EXERCISE AIM
Look below for the line holding "pose proof (coherent_visit 0 0 0" and the line holding "set (st2 := if decide (0". Transcribe exactly those lines and all lines between them, nothing more.
-------------------------
(** X6: what [self.results] holds is sound at every moment, also while the
    scan is running or hanging: each entry is the probe URL of a line of
    the wordlist whose request returned a response. *)
Theorem X6_partial_results_are_responding_probe_urls (w : World) (n : nat)
    (s : WebScanner) (lines : list string) (tr : list label) (st : pool) :
  run w (start_pool n s lines) tr st ->
  forall u, u ∈ results (self st) ->
    responds w u = true
    /\ exists line, line ∈ lines /\ u = probe_url s (strip line).
Proof.
  intros Hrun u Hu.
  assert (u ∈ List.filter (responds w) (map (probe_url s) (map strip lines)))
    as Hin.
  { rewrite <- (run_outstanding _ _ _ _ _ _ Hrun). unfold outstanding.
    apply elem_of_app. by left. }
  apply list_elem_of_In, filter_In in Hin as [Hin Hr]. split; [done|].
  rewrite map_map in Hin. apply in_map_iff in Hin as (line & <- & Hline).
  exists line. split; [by apply list_elem_of_In|done].
Qed.

Lemma X6_witness : responds only_www_world "http://www.example.com" = true.
Proof.
  apply (X6_partial_results_are_responding_probe_urls only_www_world
           worker_count example_scanner fixture_wordlist
           fixture_exec.1 fixture_exec.2 fixture_exec_run).
  apply list_elem_of_In. vm_compute. auto.
Defined.

(** ** [main]: the accepted targets *)

Lemma validate_target_accepts (g : string) :
  matches pattern g -> startswith "http" g = true -> validate_target g = inr g.
Proof.
  intros Hm Hp.
  assert (match_anchored pattern g = Some g) as Hg.
  { unfold match_anchored. by rewrite (proj2 (fullmatch_matches _ _) Hm). }
  destruct g as [|a g]; [done|]. unfold validate_target. by rewrite Hg, Hp.
Qed.

Lemma scheme_re_http : matches scheme_re "http://".
Proof. apply fullmatch_matches. vm_compute. reflexivity. Qed.

Lemma scheme_re_empty : matches scheme_re "".
Proof. apply fullmatch_matches. vm_compute. reflexivity. Qed.

(** X7: normalization is idempotent: the target that [main] forms out of an
    accepted argument is itself accepted and left unchanged, so feeding the
    normalized target back gives the same target. *)
Theorem X7_normalized_target_is_a_fixed_point (arg tgt : string) :
  validate_target arg = inr tgt -> validate_target tgt = inr tgt.
Proof.
  intros Hv.
  destruct (validate_target_inr _ _ Hv)
    as (sch & h & Hsch & Hh & _ & Hcase & _).
  destruct Hcase as [[Hs ->] | [(-> & Hp & ->) | (-> & Hp & ->)]].
  - apply validate_target_accepts; [by apply m_cat|].
    destruct Hs as [-> | ->].
    + apply (startswith_app "http" ("://" +:+ h)).
    + apply (startswith_app "http" ("s://" +:+ h)).
  - apply validate_target_accepts.
    + apply (m_cat scheme_re host_re "http://" h); [apply scheme_re_http|done].
    + apply (startswith_app "http" ("://" +:+ h)).
  - apply validate_target_accepts; [|done].
    apply (m_cat scheme_re host_re "" h); [apply scheme_re_empty|done].
Qed.

Lemma X7_witness :
  validate_target "www.example.com" = inr "http://www.example.com"
  /\ validate_target "http://www.example.com" = inr "http://www.example.com".
Proof.
  split; [vm_compute; reflexivity|].
  apply (X7_normalized_target_is_a_fixed_point "www.example.com").
  vm_compute. reflexivity.
Defined.

Lemma all_chars_excludes (P : ascii -> bool) (c : ascii) (h : string) :
  P c = false -> PyUrl.all_chars P h = true -> contains_char c h = false.
Proof.
  intros Hc. induction h as [|a h IH]; [done|]. simpl.
  intros [Ha Hh]%andb_true_iff. rewrite (IH Hh), orb_false_r.
  destruct (Ascii.eqb a c) eqn:Heq; [|done].
  apply Ascii.eqb_eq in Heq as ->. congruence.
Qed.
(** The seek distance of C-SCAN and the length of the path it draws differ
    by the jump, when there is one. *)
Lemma cscan_path_length cylinders start requests dir :
  validDisk cylinders start requests →
  pathLength (sequence (simulateCSCAN cylinders start requests dir))
  = seekDistance (simulateCSCAN cylinders start requests dir)
    + (if decide (0 < length (if dir then lower start requests
                              else higher start requests))%nat
       then cylinders - 1 else 0).
Proof.
  intros Hvalid.
  pose proof (top_bounds _ _ _ Hvalid) as Htop.
  pose proof (bottom_bounds _ _ _ Hvalid) as Hbot.
  destruct Hvalid as (Hc & Hstart & _).
  unfold simulateCSCAN. destruct dir.
  - set (st1 := serve (higher start requests) (initDisk start)).
    assert (coherent 0 st1) as Hst1 by apply coherent_serve, coherent_init.
    assert (currentPosition st1 = default start (last (higher start requests)))
      as Hpos1 by apply serve_position.
    destruct (decide (0 < length (lower start requests))%nat);
      [|destruct Hst1 as [_ Hd]; lia].
    set (st2 := if decide (currentPosition st1 < cylinders - 1)
                then visit (Z.abs (cylinders - 1 - currentPosition st1))
                           (cylinders - 1) st1
                else st1).
    assert (coherent 0 st2 ∧ currentPosition st2 = cylinders - 1)
      as [Hst2 Hpos2].
    { subst st2.
      destruct (decide (currentPosition st1 < cylinders - 1));
        [|split; [done|lia]].
      split; [|done].
      replace 0 with (0 + Z.abs (cylinders - 1 - currentPosition st1)
                        - Z.abs (cylinders - 1 - currentPosition st1)) at 1
        by lia.
      by apply coherent_visit. }
    pose proof (coherent_visit 0 0 0 st2 Hst2) as Hst3.
    rewrite Hpos2 in Hst3.
    apply (coherent_serve _ (lower start requests)) in Hst3 as [_ Hd].
    lia.
  - set (st1 := serve (reverse (lower start requests)) (initDisk start)).
    assert (coherent 0 st1) as Hst1 by apply coherent_serve, coherent_init.
    assert (currentPosition st1
            = default start (last (reverse (lower start requests))))
      as Hpos1 by apply serve_position.
    destruct (decide (0 < length (higher start requests))%nat);
      [|destruct Hst1 as [_ Hd]; lia].
    set (st2 := if decide (0 < currentPosition st1)
                then visit (currentPosition st1) 0 st1
                else st1).
    assert (coherent 0 st2 ∧ currentPosition st2 = 0) as [Hst2 Hpos2].
    { subst st2.
      destruct (decide (0 < currentPosition st1)); [|split; [done|lia]].
      split; [|done].
      replace 0 with (0 + Z.abs (0 - currentPosition st1)
                        - currentPosition st1) at 1 by lia.
      by apply coherent_visit. }
    pose proof (coherent_visit 0 0 (cylinders - 1) st2 Hst2) as Hst3.
    rewrite Hpos2 in Hst3.
    apply (coherent_serve _ (reverse (higher start requests))) in Hst3
      as [_ Hd].
    lia.
Qed.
-------------------------
WRITTEN ANSWER
    pose proof (coherent_visit 0 0 0 st2 Hst2) as Hst3.
    rewrite Hpos2 in Hst3.
    apply (coherent_serve _ (lower start requests)) in Hst3 as [_ Hd].
    lia.
  - set (st1 := serve (reverse (lower start requests)) (initDisk start)).
    assert (coherent 0 st1) as Hst1 by apply coherent_serve, coherent_init.
    assert (currentPosition st1
            = default start (last (reverse (lower start requests))))
      as Hpos1 by apply serve_position.
    destruct (decide (0 < length (higher start requests))%nat);
      [|destruct Hst1 as [_ Hd]; lia].
    set (st2 := if decide (0 < currentPosition st1)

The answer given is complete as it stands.